Ketchum, 56, is originally from the upstate New York town of Greenwich. He moved to
Austin, Texas, in his early 20s and later to Nashville, Tennessee, where he currently
resides. He has had numerous top-10 hits on Billboard’s Hot Country
Songs, among them “Small Town Saturday Night,” “Past the Point of Rescue,” “Stay
Forever” and “Hearts Are Gonna Roll.” Ketchum recently spoke to AC
Weekly by phone from his Nashville home.
You were born and raised in upstate New York but gained notoriety in country
music. How did that unfold?
My grandfather was a classical violinist and my dad’s a fiddle player — we all played.
I grew up in a generation where we all made our own entertainment. I’m from that
generation where music was such an important part of our lives. It was tangible. We
gathered, we sang and we played.
Some of your songs really come across as deeply rooted in personal experience,
like “Miss My Mary,” “In Front of the Alamo,” “Daddy’s Oldsmobile” and “Dreams of
Martina.” Is most of what you write based on people you’ve known or events that
occurred in your life?
It’s all interpretation. It’s kind of like what you do — take the information, absorb
it, and hopefully turn it into something good.
Hal Ketchum
Where: Ocean City Music Pier
When: Monday, July 27, 8pm
How Much: $25
I read where you’re latest album, Father Time, is all your
own original material and no covers, just like your first album, Threadbare
Alibis, was in 1988.
That’s right — I kind of wanted to get back to that. I’m fortunate to have developed a
strong following as a live performer, and wanted people to gain a better sense of who I
am as a singer/songwriter through the album. My live shows are kind of like a family
gathering — I sit and I play and people shout out for a song and I try to play it. I’m
just trying to keep up with my own catalogue in that sense.
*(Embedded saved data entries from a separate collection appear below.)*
(* ===== verification/StubbornSets.v ===== *)
(** * Stubborn sets

    [src/typescript/src/verification/analysis/stubborn-sets.ts]: at each class the enumeration
    expands only the enabled transitions of one stubborn set. A transition is its position; a
    [Uint8Array] of flags is a list of booleans; the stack of the closure has its top first. *)
From S2P Require Import Prelude.
From S2P Require Import CodePoints.
From S2P Require Import Net.
From S2P Require Import Transition.
From S2P Require Import MarkingState.
From S2P Require Import Outcomes.
From S2P Require Import StateClass.
#[local] Open Scope Z_scope.

(** ** Footprints *)

Record condition := Condition { cond_place : jsstr; cond_need : Z; cond_inhibitor : bool }.

Record footprint := Footprint {
  fp_tests : list jsstr;
  fp_writes : list jsstr;
  fp_overwrites : list jsstr;
  fp_decreases : list jsstr;
  fp_increases : list jsstr;
  fp_conditions : list condition
}.

Section Footprint.
Context {V : Type}.
Implicit Types (t : transition V).

Definition drains_input (s : in_spec) : bool := match s with InAll _ | InAtLeast _ _ => true | _ => false end.

(** Inputs, then reads, by place name; then the inhibitors by name. *)
Definition enabling_conditions t : list condition :=
  let enabling := ((λ s, Condition (place_name (in_place s)) (requiredCount s) false) <$> inputSpecs t)
                  ++ ((λ p, Condition (place_name p) 1 false) <$> reads t) in
  stable_sort (λ x y, compareCodePoints (cond_place x) (cond_place y) <=? 0) enabling
  ++ ((λ p, Condition p 0 true) <$> stable_sort (λ x y, compareCodePoints x y <=? 0) (place_name <$> inhibitors t)).

Definition footprint_of t : result scg_error footprint :=
  let inputs := (λ s, place_name (in_place s)) <$> inputSpecs t in
  let drained := (λ s, place_name (in_place s)) <$> filter (λ s, drains_input s = true) (inputSpecs t) in
  let reset := place_name <$> resets t in
  let* os := lift ScgOutcome (outcomes t) in
  let deposited := o ← os; (λ d, place_name (od_place d)) <$> deposits o in
  Ok (Footprint (set_of (inputs ++ (place_name <$> reads t) ++ stable_sort (λ x y, compareCodePoints x y <=? 0) (place_name <$> inhibitors t)))
                (set_of (inputs ++ reset ++ deposited)) (set_of (drained ++ reset)) (set_of (inputs ++ reset)) (set_of deposited)
                (enabling_conditions t)).

Fixpoint footprints (ts : list (transition V)) : result scg_error (list footprint) :=
  match ts with
  | [] => Ok []
  | t :: ts => let* f := footprint_of t in let* fs := footprints ts in Ok (f :: fs)
  end.
End Footprint.

(** ** The constructor *)

(** [add(m, p, i)] *)
Definition index_add (i : nat) (m : list (jsstr * list nat)) (p : jsstr) : list (jsstr * list nat) :=
  match map_get p m with
  | None => map_set p [i] m
  | Some l => if bool_decide (last l = Some i) then m else map_set p (l ++ [i]) m
  end.
Definition index_of (part : footprint → list jsstr) (fs : list footprint) : list (jsstr * list nat) :=
  foldl (λ m y, foldl (index_add y.1) m (part y.2)) [] (imap pair fs).

Record stubborn_sets := StubbornSets {
  ss_names : list jsstr;
  dependents : list (list nat);
  conditions : list (list condition);
  increasers : list (jsstr * list nat);
  decreasers : list (jsstr * list nat)
}.

Definition collect (i : nat) (places : list jsstr) (index : list (jsstr * list nat)) (dep : list nat) : list nat :=
  foldl (λ dep p, foldl (λ dep j, if (j =? i)%nat then dep else set_add j dep) dep (default [] (map_get p index))) dep places.

Definition stubborn_new {V} (ts : list (transition V)) : result scg_error stubborn_sets :=
  let* fs := footprints ts in
  let testers := index_of fp_tests fs in
  let writers := index_of fp_writes fs in
  let overwriters := index_of fp_overwrites fs in
  let dependents_of i f :=
    let dep := collect i (fp_writes f) testers [] in
    let dep := collect i (fp_tests f) writers dep in
    let dep := collect i (fp_overwrites f) writers dep in
    let dep := collect i (fp_writes f) overwriters dep in
    stable_sort Nat.leb dep in
  Ok (StubbornSets (t_name <$> ts) (imap dependents_of fs) (fp_conditions <$> fs) (index_of fp_increases fs) (index_of fp_decreases fs)).

(** ** The selection *)

Section Select.
Variables (ss : stubborn_sets) (counts : list (jsstr * Z)).

Definition violated (c : condition) : bool :=
  let have := default 0 (map_get (cond_place c) counts) in
  if cond_inhibitor c then 0 <? have else have <? cond_need c.

(** The transitions that can satisfy the first unsatisfied condition of a disabled transition. *)
Definition scapegoat (i : nat) : result scg_error (list nat) :=
  match js_find violated (default [] (conditions ss !! i)) with
  | Some c => Ok (default [] (map_get (cond_place c) (if cond_inhibitor c then decreasers ss else increasers ss)))
  | None => Err (ScgStubborn (default [] (ss_names ss !! i)))
  end.

(** [push]: the flags and the stack. *)
Definition push_new (y : list bool * list nat) (j : nat) : list bool * list nat :=
  if default false (y.1 !! j) then y else (<[j := true]> y.1, j :: y.2).

(** The loop: [Some None] is [null], [None] is out of fuel. *)
Fixpoint closure_loop (isEnabled : list bool) (bound : option nat) (fuel : nat) (inSet : list bool) (work : list nat) (enabledCount : nat)
    : result scg_error (option (option (list bool))) :=
  match work with
  | [] => Ok (Some (Some inSet))
  | i :: work =>
      match fuel with
      | O => Ok None
      | S fuel =>
          if default false (isEnabled !! i) then
            if match bound with Some b => (b <=? S enabledCount)%nat | None => false end then Ok (Some None)
            else let y := foldl push_new (inSet, work) (default [] (dependents ss !! i)) in
                 closure_loop isEnabled bound fuel y.1 y.2 (S enabledCount)
          else let* l := scapegoat i in
               let y := foldl push_new (inSet, work) l in
               closure_loop isEnabled bound fuel y.1 y.2 enabledCount
      end
  end.

Definition closure (seed : nat) (isEnabled : list bool) (bound : option nat) : result scg_error (option (option (list nat))) :=
  let n := length (ss_names ss) in
  let* r := closure_loop isEnabled bound n (<[seed := true]> (replicate n false)) [seed] 0 in
  Ok (match r with
      | Some (Some inSet) => Some (Some (filter (λ i, default false (inSet !! i) && default false (isEnabled !! i) = true) (seq 0 (length inSet))))
      | Some None => Some None
      | None => None
      end).

(** The loop over the seeds; it stops at a set of one transition. *)
Fixpoint best_closure (isEnabled : list bool) (seeds : list nat) (best : option (list nat)) : result scg_error (option (option (list nat))) :=
  match seeds with
  | [] => Ok (Some best)
  | seed :: seeds =>
      let* r := closure seed isEnabled (length <$> best) in
      match r with
      | None => Ok None
      | Some None => best_closure isEnabled seeds best
      | Some (Some set) =>
          if match best with None => true | Some b => (length set <? length b)%nat end then
            if (length set =? 1)%nat then Ok (Some (Some set)) else best_closure isEnabled seeds (Some set)
          else best_closure isEnabled seeds best
      end
  end.
End Select.

(** [select]; [None] when the fuel of a closure is spent. *)
Definition select_stubborn (ss : stubborn_sets) (m : marking_state) (enabled : list nat) : result scg_error (option (list nat)) :=
  if (length enabled <=? 1)%nat then Ok (Some enabled)
  else
    let isEnabled := foldl (λ l i, <[i := true]> l) (replicate (length (ss_names ss)) false) enabled in
    let counts := foldl (λ c p, map_set (place_name p) (ms_tokens p m) c) [] (placesWithTokens m) in
    let name i := default [] (ss_names ss !! i) in
    let seeds := stable_sort (λ x y, compareCodePoints (name x) (name y) <=? 0) enabled in
    let* best := best_closure ss counts isEnabled seeds None in
    Ok (match best with
        | Some (Some chosen) => Some (filter (λ i, i ∈ chosen) enabled)
        | Some None => Some []
        | None => None
        end).
(* ===== verification/GraphPaths.v ===== *)
(** * The paths of a state-class graph

    Whatever a selector expands, every edge the construction of [StateGraph] records is a firing
    from its class to the class of its successor, every expanded class has the edges to all its
    successors, and every class but the first is reached from an earlier one. With [GraphExact]
    this makes the graph exact, classes and edges. *)
From S2P Require Import Prelude.
From S2P Require Import Net.
From S2P Require Import Transition.
From S2P Require Import PetriNet.
From S2P Require Import CompiledNet.
From S2P Require Import MarkingState.
From S2P Require Import Dbm.
From S2P Require Import Outcomes.
From S2P Require Import StateClass.
From S2P Require Import ClassSteps.
From S2P Require Import ClassKeys.
From S2P Require Import GraphExact.
#[local] Open Scope Z_scope.

Lemma fold_result_inv {E A B} (P : B → Prop) (f : B → A → result E B) l : (∀ b x b', x ∈ l → P b → f b x = Ok b' → P b') →
  ∀ b b', P b → fold_result f b l = Ok b' → P b'.
Proof.
  unfold fold_result. intros Hf. assert (∀ l', (∀ x, x ∈ l' → x ∈ l) → ∀ r b', (∀ b, r = Ok b → P b) →
    foldl (λ r x, let* b := r in f b x) r l' = Ok b' → P b') as H.
  { induction l' as [|x l' IH]; intros Hl r b' Hr; cbn [foldl]; [by apply Hr|]. apply IH; [intros; apply Hl; by right|].
    intros b Eb. destruct r as [b0|]; [|done]. eapply Hf; [apply Hl; left|by apply Hr|exact Eb]. }
  intros b b' Hb. apply (H l); [done|]. by intros ? [= <-].
Qed.

Lemma edges_push classes m (l tl : list (list (nat * list branch_edge))) k i e k' i' : (k < length l)%nat → (∀ row, row ∈ tl → row = []) →
  edges_of (Exploration classes m (alter (push_edge i e) k l ++ tl)) k' i' =
  default [] (map_get i' (default [] (l !! k'))) ++ (if decide (k' = k ∧ i' = i) then [e] else []).
Proof.
  intros Hk Htl. rewrite <- edges_alter by done. unfold edges_of. cbn [x_edges]. f_equal. f_equal.
  destruct (decide (k' < length l)%nat) as [Hlt|Hge]; [by rewrite lookup_app_l by (by rewrite length_alter)|].
  rewrite (lookup_ge_None_2 (alter _ _ _)) by (rewrite length_alter; lia). rewrite lookup_app_r by (rewrite length_alter; lia).
  destruct (tl !! _) as [row|] eqn:E; [|done]. by rewrite (Htl row) by (by eapply list_elem_of_lookup_2).
Qed.

Section Paths.
Context {V : Type}.
Variables (scale : Z) (ts : list (transition V)) (env : list jsstr) (mode : environment_mode) (untimed : bool) (sel : selector).
Implicit Types (c : state_class) (x : exploration) (t : transition V).

Abbreviation succ c i b o t := (computeSuccessor scale ts env mode c (VirtualTransition i b o) untimed None t).

(** A firing of [i] with its outcome [b] leads from class [k] to class [j]. *)
Definition fires x (k i b j : nat) : Prop := ∃ c t os o c' cj,
  x_classes x !! k = Some c ∧ i ∈ expanded_of sel c ∧ ts !! i = Some t ∧ outcomes t = Ok os ∧ os !! b = Some o ∧
  succ c i b o t = Ok c' ∧ sc_isEmpty c' = false ∧ x_classes x !! j = Some cj ∧ classKey scale cj = classKey scale c'.

Record traced x : Prop := {
  tr_len : length (x_edges x) = length (x_classes x);
  tr_map : ∀ key j, map_get key (x_map x) = Some j → ∃ c, x_classes x !! j = Some c ∧ classKey scale c = key;
  tr_edge : ∀ k i e, e ∈ edges_of x k i → fires x k i (be_branch e) (be_target e);
  tr_root : ∀ j, (0 < j < length (x_classes x))%nat → ∃ k i e, (k < j)%nat ∧ e ∈ edges_of x k i ∧ be_target e = j;
  tr_rows : ∀ row, row ∈ x_edges x → NoDup row.*1
}.

Lemma fires_grow x x' k i b j : (∀ k c, x_classes x !! k = Some c → x_classes x' !! k = Some c) → fires x k i b j → fires x' k i b j.
Proof. intros H (c & t & os & o & c' & cj & ? & ? & ? & ? & ? & ? & ? & ? & ?). exists c, t, os, o, c', cj. split_and!; auto. Qed.

Lemma push_rows (l : list (list (nat * list branch_edge))) k i e : (∀ row, row ∈ l → NoDup row.*1) → ∀ row, row ∈ alter (push_edge i e) k l → NoDup row.*1.
Proof.
  intros H row [k' Hk]%list_elem_of_lookup. destruct (decide (k' = k)) as [->|Hne].
  - rewrite list_lookup_alter, decide_True in Hk by done. apply fmap_Some in Hk as (r & E & ->). apply NoDup_map_set, H. by eapply list_elem_of_lookup_2.
  - rewrite list_lookup_alter_ne in Hk by done. apply H. by eapply list_elem_of_lookup_2.
Qed.

Lemma add_successor_traced x k c i t os b o c' : traced x → x_classes x !! k = Some c → i ∈ expanded_of sel c → ts !! i = Some t →
  outcomes t = Ok os → os !! b = Some o → succ c i b o t = Ok c' →
  let x' := add_successor scale k (VirtualTransition i b o) c' x in traced x' ∧ (∀ k c, x_classes x !! k = Some c → x_classes x' !! k = Some c).
Proof.
  intros [T1 T2 T3 T4 T5] Ek Hi Et Eos Eb Es. cbn zeta. unfold add_successor. destruct (sc_isEmpty c') eqn:He; [by split; [constructor|]|].
  cbn zeta. cbn [vt_transition branchIndex]. pose proof (lookup_lt_Some _ _ _ Ek) as Hk.
  destruct (map_get (classKey scale c') (x_map x)) as [j|] eqn:Em.
  - destruct (T2 _ _ Em) as (cj & Ej & Ekey). split; [|done].
    assert (∀ k' i', edges_of (Exploration (x_classes x) (x_map x) (alter (push_edge i (BranchEdge b j)) k (x_edges x))) k' i' =
      edges_of x k' i' ++ (if decide (k' = k ∧ i' = i) then [BranchEdge b j] else [])) as Hed.
    { intros k' i'. unfold edges_of at 2. rewrite <- (edges_push (x_classes x) (x_map x) (x_edges x) []) by (lia || by intros ? ?%not_elem_of_nil). by rewrite app_nil_r. }
    constructor; cbn [x_classes x_map x_edges]; [by rewrite length_alter|done| | |by apply push_rows].
    + intros k' i' e. rewrite Hed, elem_of_app. intros [H|H]; [by apply (fires_grow x); [|apply T3]|].
      case_decide as Hd; [|by apply not_elem_of_nil in H]. destruct Hd as [-> ->]. apply list_elem_of_singleton in H as ->. cbn.
      exists c, t, os, o, c', cj. done.
    + intros j' Hj'. destruct (T4 j' Hj') as (k' & i' & e & ? & He' & ?). exists k', i', e. split_and!; [done| |done]. rewrite Hed. apply elem_of_app. by left.
  - assert (∀ k c0, x_classes x !! k = Some c0 → (x_classes x ++ [c']) !! k = Some c0) as Hg by (intros; by apply lookup_app_l_Some).
    split; [|done].
    assert (∀ k' i', edges_of (Exploration (x_classes x ++ [c']) (map_set (classKey scale c') (length (x_classes x)) (x_map x))
        (alter (push_edge i (BranchEdge b (length (x_classes x)))) k (x_edges x) ++ [[]])) k' i' =
      edges_of x k' i' ++ (if decide (k' = k ∧ i' = i) then [BranchEdge b (length (x_classes x))] else [])) as Hed.
    { intros k' i'. rewrite edges_push by (lia || by intros ? ->%list_elem_of_singleton). done. }
    assert ((x_classes x ++ [c']) !! length (x_classes x) = Some c') as Enew by (by rewrite lookup_app_r, Nat.sub_diag by lia).
    constructor; cbn [x_classes x_map x_edges].
    + rewrite !length_app, length_alter. simpl. lia.
    + intros key j. rewrite map_get_set. case_decide as Hkey; [intros [= <-]; by exists c'|]. intros (c0 & ? & ?)%T2. exists c0. by split; [apply Hg|].
    + intros k' i' e. rewrite Hed, elem_of_app. intros [H|H]; [by apply (fires_grow x); [apply Hg|apply T3]|].
      case_decide as Hd; [|by apply not_elem_of_nil in H]. destruct Hd as [-> ->]. apply list_elem_of_singleton in H as ->. cbn.
      exists c, t, os, o, c', c'. split_and!; try done. by apply Hg.
    + intros j' Hj'. rewrite length_app in Hj'. simpl in Hj'. destruct (decide (j' = length (x_classes x))) as [->|Hne].
      * exists k, i, (BranchEdge b (length (x_classes x))). split_and!; [done| |done]. rewrite Hed, decide_True by done. apply elem_of_app. right. left.
      * destruct (T4 j' ltac:(lia)) as (k' & i' & e & ? & He' & ?). exists k', i', e. split_and!; [done| |done]. rewrite Hed. apply elem_of_app. by left.
    + intros row [Hrow| ->%list_elem_of_singleton]%elem_of_app; [by eapply push_rows|constructor].
Qed.

Lemma expand_class_traced k c x x' : traced x → x_classes x !! k = Some c → expand_class scale ts env mode untimed sel k c x = Ok x' →
  traced x' ∧ ∀ k c, x_classes x !! k = Some c → x_classes x' !! k = Some c.
Proof.
  intros Hx Ek. unfold expand_class. fold (selected sel c). change (match sel with None => Ok (enabledTransitions c) | Some select => select (sc_marking c) (enabledTransitions c) end) with (selected sel c).
  destruct (selected sel c) as [l|] eqn:El; cbn [res_bind]; [|done].
  apply (fold_result_inv (λ y, traced y ∧ ∀ k c, x_classes x !! k = Some c → x_classes y !! k = Some c)); [|done].
  intros y i y' Hi [Hy Hg] E. unfold expand_transition in E. destruct (ts !! i) as [t|] eqn:Et; [|by injection E as <-].
  unfold expandTransition in E. destruct (outcomes t) as [os|] eqn:Eos; cbn [lift res_bind] in E; [|done].
  revert E. apply (fold_result_inv (λ y, traced y ∧ ∀ k c, x_classes x !! k = Some c → x_classes y !! k = Some c)); [|done].
  intros z vt z' [b Hb]%list_elem_of_lookup [Hz Hgz] E. rewrite list_lookup_imap in Hb. destruct (os !! b) as [o|] eqn:Eb; [|done]. injection Hb as <-.
  destruct (succ c i b o t) as [c'|] eqn:Es; cbn [res_bind] in E; [|done]. injection E as <-.
  destruct (add_successor_traced z k c i t os b o c') as [H1 H2]; try done; [by apply Hgz|unfold expanded_of; by rewrite El|].
  split; [done|]. intros. by apply H2, Hgz.
Qed.

Lemma explore_traced stops maxClasses fuel x k g : traced x → explore scale ts env mode untimed sel stops maxClasses fuel x k = Ok (Some g) →
  ∃ x', traced x' ∧ g_classes g = x_classes x' ∧ g_transitions g = x_edges x' ∧ ∀ k c, x_classes x !! k = Some c → x_classes x' !! k = Some c.
Proof.
  revert x k. induction fuel as [|fuel IH]; intros x k Hx; cbn [explore]; [done|].
  destruct (x_classes x !! k) as [c|] eqn:Ek; [|intros [= <-]; by exists x]. case_bool; [intros [= <-]; by exists x|]. case_bool; [done|].
  destruct (expand_class _ _ _ _ _ _ _ _ _) as [x1|] eqn:Ex; cbn [res_bind]; [|done]. destruct (expand_class_traced k c x x1 Hx Ek Ex) as [H1 G1].
  intros E. destruct (IH x1 (S k) H1 E) as (x' & H2 & ? & ? & G2). exists x'. split_and!; [done|done|done|]. intros. by apply G2, G1.
Qed.

Lemma start_traced c : traced (start_exploration scale c).
Proof.
  unfold start_exploration. constructor; cbn [x_classes x_map x_edges length]; [done| | | |].
  - intros key j. cbn [map_get]. case_decide as Hk; [|done]. intros [= <-]. by exists c.
  - intros [|k] i e H; unfold edges_of in H; cbn in H; by apply not_elem_of_nil in H.
  - intros j Hj. lia.
  - intros row ->%list_elem_of_singleton. constructor.
Qed.

(** The graph of a construction. *)
Lemma build_traced isPassthrough stops m0 maxClasses g c0 : initialStateClass scale ts env mode untimed m0 = Ok c0 →
  scg_build scale ts env mode untimed isPassthrough sel stops m0 maxClasses = Ok (Some g) →
  ∃ x, traced x ∧ g_classes g = x_classes x ∧ g_transitions g = x_edges x ∧ x_classes x !! 0%nat = Some c0.
Proof.
  intros E0. unfold scg_build. destruct (lift_compile _) as [[]|]; cbn [res_bind]; [|done]. case_bool; [done|]. rewrite E0. cbn [res_bind].
  intros E. destruct (explore_traced _ _ _ _ _ _ (start_traced c0) E) as (x & ? & ? & ? & Hg). exists x. split_and!; [done..|]. by apply Hg.
Qed.

(** ** Edges as the queries see them *)

Lemma row_edges x k i es e : traced x → (i, es) ∈ default [] (x_edges x !! k) → e ∈ es → e ∈ edges_of x k i.
Proof.
  intros Hx Hin He. unfold edges_of. destruct (x_edges x !! k) as [row|] eqn:Er; [|by apply not_elem_of_nil in Hin]. cbn [default from_option id] in *.
  rewrite (elem_map_get i es row); [done| |done]. apply (tr_rows x Hx). by eapply list_elem_of_lookup_2.
Qed.

Lemma edges_row x k i e : e ∈ edges_of x k i → ∃ es, (i, es) ∈ default [] (x_edges x !! k) ∧ e ∈ es.
Proof.
  unfold edges_of. destruct (map_get i _) as [es|] eqn:E; cbn [default from_option id]; [|by intros ?%not_elem_of_nil].
  intros H. exists es. split; [|done]. by apply map_get_elem.
Qed.

Lemma graph_targets x k j : traced x → j ∈ targets (default [] (x_edges x !! k)) ↔ ∃ i e, e ∈ edges_of x k i ∧ be_target e = j.
Proof.
  intros Hx. unfold targets. rewrite list_elem_of_bind. split.
  - intros ([i es] & H1 & H2). cbn [snd] in H1. apply list_elem_of_fmap in H1 as (e & -> & He). exists i, e. split; [by eapply row_edges|done].
  - intros (i & e & He & <-). destruct (edges_row x k i e He) as (es & Hin & He'). exists (i, es). split; [|done]. cbn. by apply list_elem_of_fmap_2.
Qed.
End Paths.

(** ** Edges are firings *)

Section Edges.
Context {V : Type}.
Variables (scale : Z) (ts : list (transition V)) (env : list jsstr) (mode : environment_mode) (untimed : bool) (m0 : marking_state).
Hypothesis Hscale : 0 < scale.
Hypothesis Hnet : scg_net_ok ts env mode m0.
Implicit Types (c : state_class) (x : exploration) (t : transition V).

(** The states of [c'] are those reached from [c] by firing [i] with outcome [o], time passing before and after. *)
Definition firing_between c (i : nat) (o : outcome) c' : Prop := ∀ s', in_class c' s' ↔
  ∃ s s1 s2, in_class c s ∧ wait_step ts env mode s s1 ∧ fire_step scale ts env mode untimed i o s1 s2 ∧ wait_step ts env mode s2 s'.

Abbreviation class_fine := (class_ok scale ts env mode untimed m0).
Speaking of family, I understand you started out as a drummer and used to
perform with your brother in bands. Do you still have family members come to see you
play?
When I play at the Iron Horse [Music Hall in Northampton, Mass., about 50 miles
southeast of Greenwich], my brother [Frank] and sister [Jane] come to my shows.
I noticed online that you often play with an acoustic guitar that has a
unique-looking body. What is it?
It was made by Rick Turner, a Santa Barbara [California] guitar maker. It’s a
wonderful instrument. It’s as light as a broomstick and travels well. My good friend
J.D. Challenger, a brilliant artist, just pained a medicine wheel in the middle of that
guitar.
I know this will be your first appearance at the Music Pier, but have you
performed in southern New Jersey before?
I have over the years, and I love it over there, I seriously do. People [from other
areas] who have never been there have their own interpretations of what certain places
are like, but if they just spent a little time there they’d understand it a little
better. When I first moved to Texas I thought it would be all tumbleweeds and cactuses.
But you find interesting things about every place you go once you get there.